**AIM OF THE TASK**
Beginning with the line that holds "Fixpoint spec_rounds (n" in the data below, give again every line through the one that holds "spec_lfsr (spec_fsm s).2 0.", exactly as written.

**RECORDS SHOWN**

'''

(* ===== verification/SecuSnow3gSpec.v ===== *)
(** * SNOW 3G: the specification

    The cipher as ETSI/SAGE specifies it, without tables and with a shift
    register that moves: bytes are polynomials over GF(2), S1 is built from the
    Rijndael S-box (inversion and an affine map) and S2 from a Dickson
    polynomial, alpha is a root of the feedback polynomial.  The tables of
    SecuSnow3gTables.v are checked against these definitions. *)

From S2P Require Import Prelude SecuSnow3gTables SecuSnow3g.

(** ** Bytes as polynomials *)

Definition MULx (v c : Z) : Z :=
  if Z.testbit v 7 then Z.lxor (Z.land (Z.shiftl v 1) 255) c else Z.land (Z.shiftl v 1) 255.

Fixpoint MULxPOW (v : Z) (i : nat) (c : Z) : Z :=
  match i with O => v | S i => MULx (MULxPOW v i c) c end.

(** The product modulo x^8 + c. *)
Definition gf_mul (a b c : Z) : Z :=
  foldr (fun i s => if Z.testbit b (Z.of_nat i) then Z.lxor (MULxPOW a i c) s else s) 0 (seq 0 8).

Fixpoint gf_pow (a : Z) (n : positive) (c : Z) : Z :=
  match n with
  | xH => a
  | xO n => let b := gf_pow a n c in gf_mul b b c
  | xI n => let b := gf_pow a n c in gf_mul a (gf_mul b b c) c
  end.

(** ** S-boxes *)

Definition rotl8 (x : Z) (n : Z) : Z := Z.lor (Z.land (Z.shiftl x n) 255) (Z.shiftr x (8 - n)).

(** The Rijndael S-box: the inverse (x^254) modulo x^8 + x^4 + x^3 + x + 1, then
    an affine map. *)
Definition SR (x : Z) : Z :=
  let y := gf_pow x 254 0x1b in
  foldr Z.lxor 0x63 [y; rotl8 y 1; rotl8 y 2; rotl8 y 3; rotl8 y 4].

(** The Dickson polynomial of degree 49 modulo x^8 + x^6 + x^5 + x^3 + 1. *)
Definition SQ (x : Z) : Z :=
  foldr (fun n s => Z.lxor (gf_pow x n 0x69) s) 0x25 [1; 9; 13; 15; 33; 41; 45; 47; 49]%positive.

Definition word (b0 b1 b2 b3 : Z) : Z :=
  Z.lor (Z.lor (Z.lor (Z.shiftl b0 24) (Z.shiftl b1 16)) (Z.shiftl b2 8)) b3.

Definition byte (w : Z) (i : Z) : Z := Z.land (Z.shiftr w (24 - 8 * i)) 255.

(** S1 with [S] the Rijndael S-box and [c] = 0x1b, S2 with SQ and 0x69. *)
Definition mix (S : Z -> Z) (c w : Z) : Z :=
  let a0 := S (byte w 0) in let a1 := S (byte w 1) in
  let a2 := S (byte w 2) in let a3 := S (byte w 3) in
  word (Z.lxor (Z.lxor (Z.lxor (MULx a0 c) a1) a2) (Z.lxor (MULx a3 c) a3))
       (Z.lxor (Z.lxor (Z.lxor (Z.lxor (MULx a0 c) a0) (MULx a1 c)) a2) a3)
       (Z.lxor (Z.lxor (Z.lxor a0 (Z.lxor (MULx a1 c) a1)) (MULx a2 c)) a3)
       (Z.lxor (Z.lxor (Z.lxor a0 a1) (Z.lxor (MULx a2 c) a2)) (MULx a3 c)).

Definition S1 : Z -> Z := mix SR 0x1b.
Definition S2 : Z -> Z := mix SQ 0x69.

Definition MULalpha (c : Z) : Z :=
  word (MULxPOW c 23 0xA9) (MULxPOW c 245 0xA9) (MULxPOW c 48 0xA9) (MULxPOW c 239 0xA9).
Definition DIValpha (c : Z) : Z :=
  word (MULxPOW c 16 0xA9) (MULxPOW c 39 0xA9) (MULxPOW c 6 0xA9) (MULxPOW c 64 0xA9).

(** ** The tables *)

(** The columns of the MixColumn matrix, one for each byte of the word. *)
Definition column (c i a : Z) : Z :=
  let m := MULx a c in let n := Z.lxor m a in
  if i =? 3 then word n a a m else if i =? 2 then word a a m n
  else if i =? 1 then word a m n a else word m n a a.

Definition bytes : list Z := Z.of_nat <$> seq 0 256.

Definition agrees (t : list Z) (x v : Z) : bool :=
  match zget t x with Some v' => v' =? v | None => false end.

Definition sbox_tables (S : Z -> Z) (c : Z) (t0 t1 t2 t3 : list Z) : bool :=
  forallb (fun x => let a := S x in
      (0 <=? a) && (a <? 256) &&
      agrees t0 x (column c 3 a) && agrees t1 x (column c 2 a) &&
      agrees t2 x (column c 1 a) && agrees t3 x (column c 0 a)) bytes.

Lemma s1_tables_ok : sbox_tables SR 0x1b s1_t0 s1_t1 s1_t2 s1_t3 = true.
Proof. vm_compute. reflexivity. Qed.

Lemma s2_tables_ok : sbox_tables SQ 0x69 s2_t0 s2_t1 s2_t2 s2_t3 = true.
Proof. vm_compute. reflexivity. Qed.

Lemma alpha_tables_ok :
  forallb (fun x => agrees mula x (MULalpha x) && agrees diva x (DIValpha x)) bytes = true.
Proof. vm_compute. reflexivity. Qed.

(** ** The generator *)

(** The sixteen words of the register, and the registers of the finite state
    machine. *)
Record spec_state := mk_spec {
  sp_reg : list Z;
  sp_r1 : Z;
  sp_r2 : Z;
  sp_r3 : Z;
}.

(** The word that enters the register, which moves by one place. *)
Definition spec_word (reg : list Z) : Z :=
  let s0 := nth 0 reg 0 in let s2 := nth 2 reg 0 in let s11 := nth 11 reg 0 in
  foldr Z.lxor 0 [Z.land (Z.shiftl s0 8) 0xffffffff; MULalpha (byte s0 0); s2;
                  Z.land (Z.shiftr s11 8) 0xffffff; DIValpha (byte s11 3)].

Definition spec_lfsr (s : spec_state) (f : Z) : spec_state :=
  mk_spec (tail (sp_reg s) ++ [Z.lxor (spec_word (sp_reg s)) f]) (sp_r1 s) (sp_r2 s) (sp_r3 s).

Definition spec_fsm (s : spec_state) : Z * spec_state :=
  (Z.lxor (u32 (nth 15 (sp_reg s) 0 + sp_r1 s)) (sp_r2 s),
   mk_spec (sp_reg s) (u32 (sp_r2 s + Z.lxor (sp_r3 s) (nth 5 (sp_reg s) 0))) (S1 (sp_r1 s)) (S2 (sp_r2 s))).

(** 32 rounds in which the output of the FSM enters the register, then one in
    which it is dropped. *)
Fixpoint spec_rounds (n : nat) (s : spec_state) : spec_state :=
  match n with
  | O => s
  | S n => let '(f, s) := spec_fsm s in spec_rounds n (spec_lfsr s f)
  end.

Definition spec_init (k0 k1 k2 k3 iv0 iv1 iv2 iv3 : Z) : spec_state :=
  let s := spec_rounds 32 (mk_spec (snow3g_start k0 k1 k2 k3 iv0 iv1 iv2 iv3) 0 0 0) in
  spec_lfsr (spec_fsm s).2 0.

Fixpoint spec_keystream (n : nat) (s : spec_state) : list Z :=
  match n with
  | O => []
  | S n =>
      let '(f, s) := spec_fsm s in
      Z.lxor f (nth 0 (sp_reg s) 0) :: spec_keystream n (spec_lfsr s 0)
  end.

'''

**OUTPUT OF THE TASK**
Fixpoint spec_rounds (n : nat) (s : spec_state) : spec_state :=
  match n with
  | O => s
  | S n => let '(f, s) := spec_fsm s in spec_rounds n (spec_lfsr s f)
  end.

Definition spec_init (k0 k1 k2 k3 iv0 iv1 iv2 iv3 : Z) : spec_state :=
  let s := spec_rounds 32 (mk_spec (snow3g_start k0 k1 k2 k3 iv0 iv1 iv2 iv3) 0 0 0) in
  spec_lfsr (spec_fsm s).2 0.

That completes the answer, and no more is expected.